▸ AIM OF THE TASK: Please restate each entry that follows word for word.

▸ DATA PROVIDED:
● ● ●

(** * heatwave: an in-memory cache with pluggable eviction strategies

    A shallow embedding of the Go package [heatwave] (bucket, lru and fifo
    updaters) and the proofs of its specification. The bucket is the
    revision of heatwave.go with the [closed] flag and [ErrBucketClosed].

    Conventions of the embedding:
    - a Go pointer is an address into an explicit memory, a finite map from
      addresses to cells; [nil] is [None]; dereferencing [nil] or an
      unallocated address panics;
    - a computation that may panic returns [option]: [None] is the panic;
    - Go's [int] is a 64-bit two's complement integer, kept as a [Z] with
      its wrap-around written out ([GoInt.wrap]);
    - every exported method of [Bucket] runs under [b.mutex], so a method is
      one atomic transition of the bucket.

    Beside the bucket the development covers the older revision of
    heatwave.go (module [Older]), the two updaters of
    example/custom_strategies.go (modules [Random] and [Frequency]) with
    the contract a custom updater has to keep (module [Contract]), and the
    order in which the methods take the two locks (module [Locks]), where
    a method is the sequence of its lock operations. *)

From Stdlib Require Import ZArith Lia.
From stdpp Require Import gmap strings list fin_maps.

Local Open Scope Z_scope.
#[local] Set Warnings "-clear-no-such-hyp".

(** ** Machine integers *)

Module GoInt.

Definition min_int : Z := - 2 ^ 63.
Definition max_int : Z := 2 ^ 63 - 1.

(** The value an [int] holds after an arithmetic result [z]. *)
Definition wrap (z : Z) : Z := (z + 2 ^ 63) mod 2 ^ 64 - 2 ^ 63.

Definition in_range (z : Z) : Prop := min_int ≤ z ≤ max_int.

End GoInt.

(** ** Addresses *)

(** Address of an [lruNode] cell: a non-nil [*lruNode]. *)
Definition ptr := positive.

(** Address of a [CacheItem] cell: a non-nil [*CacheItem[T]]. *)
Definition loc := positive.

(** ** lru.go: the LRU updater, a doubly linked list with two sentinels *)

Module Lru.

(** [type lruNode struct { item *CacheItem; prev, next *lruNode }] *)
Record lruNode := LruNode {
  item : option loc;
  prev : option ptr;
  next : option ptr
}.

(** [type lru struct { head, tail *lruNode; size int; nodeMap map[*CacheItem]*lruNode }]
    together with [mem], the memory that holds the [lruNode] cells. Cells
    that are unlinked stay in [mem] (Go would collect them); a new cell
    gets an address outside [dom mem]. *)
Record lru := MkLru {
  head : ptr;
  tail : ptr;
  size : Z;
  nodeMap : gmap loc ptr;
  mem : gmap ptr lruNode
}.

Definition set_size (s : Z) (l : lru) : lru :=
  MkLru (head l) (tail l) s (nodeMap l) (mem l).
Definition set_nodeMap (nm : gmap loc ptr) (l : lru) : lru :=
  MkLru (head l) (tail l) (size l) nm (mem l).
Definition set_mem (m : gmap ptr lruNode) (l : lru) : lru :=
  MkLru (head l) (tail l) (size l) (nodeMap l) m.

(** [*p] for [p : *lruNode]. *)
Definition load (p : option ptr) (m : gmap ptr lruNode) : option lruNode :=
  a ← p; m !! a.

(** [p.prev = v] *)
Definition store_prev (p : option ptr) (v : option ptr) (l : lru) : option lru :=
  a ← p; nd ← mem l !! a;
  Some (set_mem (<[a := LruNode (item nd) v (next nd)]> (mem l)) l).

(** [p.next = v] *)
Definition store_next (p : option ptr) (v : option ptr) (l : lru) : option lru :=
  a ← p; nd ← mem l !! a;
  Some (set_mem (<[a := LruNode (item nd) (prev nd) v]> (mem l)) l).

(** [&lruNode{...}]: a new cell at an unused address. *)
Definition alloc (nd : lruNode) (m : gmap ptr lruNode) : ptr * gmap ptr lruNode :=
  let a := fresh (dom m) in (a, <[a := nd]> m).

(** The body shared by [newLRUUpdater] and [Clear]: two new sentinels that
    point at each other, size 0 and an empty [nodeMap]. *)
Definition reset (m : gmap ptr lruNode) : lru :=
  let '(h, m1) := alloc (LruNode None None None) m in
  let '(t, m2) := alloc (LruNode None None None) m1 in
  let m3 := <[h := LruNode None None (Some t)]> m2 in     (* head.next = tail *)
  let m4 := <[t := LruNode None (Some h) None]> m3 in     (* tail.prev = head *)
  MkLru h t 0 ∅ m4.

Definition newLRUUpdater : lru := reset ∅.

(** [func (l *lru) addNodeToHead(node *lruNode)] *)
Definition addNodeToHead (node : ptr) (l : lru) : option lru :=
  l1 ← store_prev (Some node) (Some (head l)) l;          (* node.prev = l.head *)
  h ← load (Some (head l1)) (mem l1);
  l2 ← store_next (Some node) (next h) l1;                (* node.next = l.head.next *)
  h ← load (Some (head l2)) (mem l2);
  l3 ← store_prev (next h) (Some node) l2;                (* l.head.next.prev = node *)
  l4 ← store_next (Some (head l3)) (Some node) l3;        (* l.head.next = node *)
  Some (set_size (GoInt.wrap (size l4 + 1)) l4).          (* l.size++ *)

(** [func (l *lru) removeNode(node *lruNode)] *)
Definition removeNode (node : option ptr) (l : lru) : option lru :=
  n ← load node (mem l);
  l1 ← store_next (prev n) (next n) l;                    (* node.prev.next = node.next *)
  n ← load node (mem l1);
  l2 ← store_prev (next n) (prev n) l1;                   (* node.next.prev = node.prev *)
  Some (set_size (GoInt.wrap (size l2 - 1)) l2).          (* l.size-- *)

(** [delete(l.nodeMap, item)]; [nil] is never a key of [nodeMap]. *)
Definition delete_item (it : option loc) (nm : gmap loc ptr) : gmap loc ptr :=
  match it with Some p => delete p nm | None => nm end.

(** [func (l *lru) removeTail() *CacheItem] *)
Definition removeTail (l : lru) : option (option loc * lru) :=
  if decide (size l = 0) then Some (None, l)
  else
    t ← load (Some (tail l)) (mem l);
    let lastNode := prev t in
    ln ← load lastNode (mem l);
    let it := item ln in
    l1 ← removeNode lastNode l;
    Some (it, set_nodeMap (delete_item it (nodeMap l1)) l1).

(** [func (l *lru) moveNodeToHead(node *lruNode)] *)
Definition moveNodeToHead (node : ptr) (l : lru) : option lru :=
  l1 ← removeNode (Some node) l;
  addNodeToHead node l1.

● ● ●

▸ WRITTEN SOLUTION:
(** * heatwave: an in-memory cache with pluggable eviction strategies

    A shallow embedding of the Go package [heatwave] (bucket, lru and fifo
    updaters) and the proofs of its specification. The bucket is the
    revision of heatwave.go with the [closed] flag and [ErrBucketClosed].

    Conventions of the embedding:
    - a Go pointer is an address into an explicit memory, a finite map from
      addresses to cells; [nil] is [None]; dereferencing [nil] or an
      unallocated address panics;
    - a computation that may panic returns [option]: [None] is the panic;
    - Go's [int] is a 64-bit two's complement integer, kept as a [Z] with
      its wrap-around written out ([GoInt.wrap]);
    - every exported method of [Bucket] runs under [b.mutex], so a method is
      one atomic transition of the bucket.

    Beside the bucket the development covers the older revision of
    heatwave.go (module [Older]), the two updaters of
    example/custom_strategies.go (modules [Random] and [Frequency]) with
    the contract a custom updater has to keep (module [Contract]), and the
    order in which the methods take the two locks (module [Locks]), where
    a method is the sequence of its lock operations. *)

From Stdlib Require Import ZArith Lia.
From stdpp Require Import gmap strings list fin_maps.

Local Open Scope Z_scope.
#[local] Set Warnings "-clear-no-such-hyp".

(** ** Machine integers *)

Module GoInt.

Definition min_int : Z := - 2 ^ 63.
Definition max_int : Z := 2 ^ 63 - 1.

(** The value an [int] holds after an arithmetic result [z]. *)
Definition wrap (z : Z) : Z := (z + 2 ^ 63) mod 2 ^ 64 - 2 ^ 63.

Definition in_range (z : Z) : Prop := min_int ≤ z ≤ max_int.

End GoInt.

(** ** Addresses *)

(** Address of an [lruNode] cell: a non-nil [*lruNode]. *)
Definition ptr := positive.

(** Address of a [CacheItem] cell: a non-nil [*CacheItem[T]]. *)
Definition loc := positive.

(** ** lru.go: the LRU updater, a doubly linked list with two sentinels *)

Module Lru.

(** [type lruNode struct { item *CacheItem; prev, next *lruNode }] *)
Record lruNode := LruNode {
  item : option loc;
  prev : option ptr;
  next : option ptr
}.

(** [type lru struct { head, tail *lruNode; size int; nodeMap map[*CacheItem]*lruNode }]
    together with [mem], the memory that holds the [lruNode] cells. Cells
    that are unlinked stay in [mem] (Go would collect them); a new cell
    gets an address outside [dom mem]. *)
Record lru := MkLru {
  head : ptr;
  tail : ptr;
  size : Z;
  nodeMap : gmap loc ptr;
  mem : gmap ptr lruNode
}.

Definition set_size (s : Z) (l : lru) : lru :=
  MkLru (head l) (tail l) s (nodeMap l) (mem l).
Definition set_nodeMap (nm : gmap loc ptr) (l : lru) : lru :=
  MkLru (head l) (tail l) (size l) nm (mem l).
Definition set_mem (m : gmap ptr lruNode) (l : lru) : lru :=
  MkLru (head l) (tail l) (size l) (nodeMap l) m.

(** [*p] for [p : *lruNode]. *)
Definition load (p : option ptr) (m : gmap ptr lruNode) : option lruNode :=
  a ← p; m !! a.

(** [p.prev = v] *)
Definition store_prev (p : option ptr) (v : option ptr) (l : lru) : option lru :=
  a ← p; nd ← mem l !! a;
  Some (set_mem (<[a := LruNode (item nd) v (next nd)]> (mem l)) l).

(** [p.next = v] *)
Definition store_next (p : option ptr) (v : option ptr) (l : lru) : option lru :=
  a ← p; nd ← mem l !! a;
  Some (set_mem (<[a := LruNode (item nd) (prev nd) v]> (mem l)) l).

(** [&lruNode{...}]: a new cell at an unused address. *)
Definition alloc (nd : lruNode) (m : gmap ptr lruNode) : ptr * gmap ptr lruNode :=
  let a := fresh (dom m) in (a, <[a := nd]> m).

(** The body shared by [newLRUUpdater] and [Clear]: two new sentinels that
    point at each other, size 0 and an empty [nodeMap]. *)
Definition reset (m : gmap ptr lruNode) : lru :=
  let '(h, m1) := alloc (LruNode None None None) m in
  let '(t, m2) := alloc (LruNode None None None) m1 in
  let m3 := <[h := LruNode None None (Some t)]> m2 in     (* head.next = tail *)
  let m4 := <[t := LruNode None (Some h) None]> m3 in     (* tail.prev = head *)
  MkLru h t 0 ∅ m4.

Definition newLRUUpdater : lru := reset ∅.

(** [func (l *lru) addNodeToHead(node *lruNode)] *)
Definition addNodeToHead (node : ptr) (l : lru) : option lru :=
  l1 ← store_prev (Some node) (Some (head l)) l;          (* node.prev = l.head *)
  h ← load (Some (head l1)) (mem l1);
  l2 ← store_next (Some node) (next h) l1;                (* node.next = l.head.next *)
  h ← load (Some (head l2)) (mem l2);
  l3 ← store_prev (next h) (Some node) l2;                (* l.head.next.prev = node *)
  l4 ← store_next (Some (head l3)) (Some node) l3;        (* l.head.next = node *)
  Some (set_size (GoInt.wrap (size l4 + 1)) l4).          (* l.size++ *)

(** [func (l *lru) removeNode(node *lruNode)] *)
Definition removeNode (node : option ptr) (l : lru) : option lru :=
  n ← load node (mem l);
  l1 ← store_next (prev n) (next n) l;                    (* node.prev.next = node.next *)
  n ← load node (mem l1);
  l2 ← store_prev (next n) (prev n) l1;                   (* node.next.prev = node.prev *)
  Some (set_size (GoInt.wrap (size l2 - 1)) l2).          (* l.size-- *)

(** [delete(l.nodeMap, item)]; [nil] is never a key of [nodeMap]. *)
Definition delete_item (it : option loc) (nm : gmap loc ptr) : gmap loc ptr :=
  match it with Some p => delete p nm | None => nm end.

(** [func (l *lru) removeTail() *CacheItem] *)
Definition removeTail (l : lru) : option (option loc * lru) :=
  if decide (size l = 0) then Some (None, l)
  else
    t ← load (Some (tail l)) (mem l);
    let lastNode := prev t in
    ln ← load lastNode (mem l);
    let it := item ln in
    l1 ← removeNode lastNode l;
    Some (it, set_nodeMap (delete_item it (nodeMap l1)) l1).

(** [func (l *lru) moveNodeToHead(node *lruNode)] *)
Definition moveNodeToHead (node : ptr) (l : lru) : option lru :=
  l1 ← removeNode (Some node) l;
  addNodeToHead node l1.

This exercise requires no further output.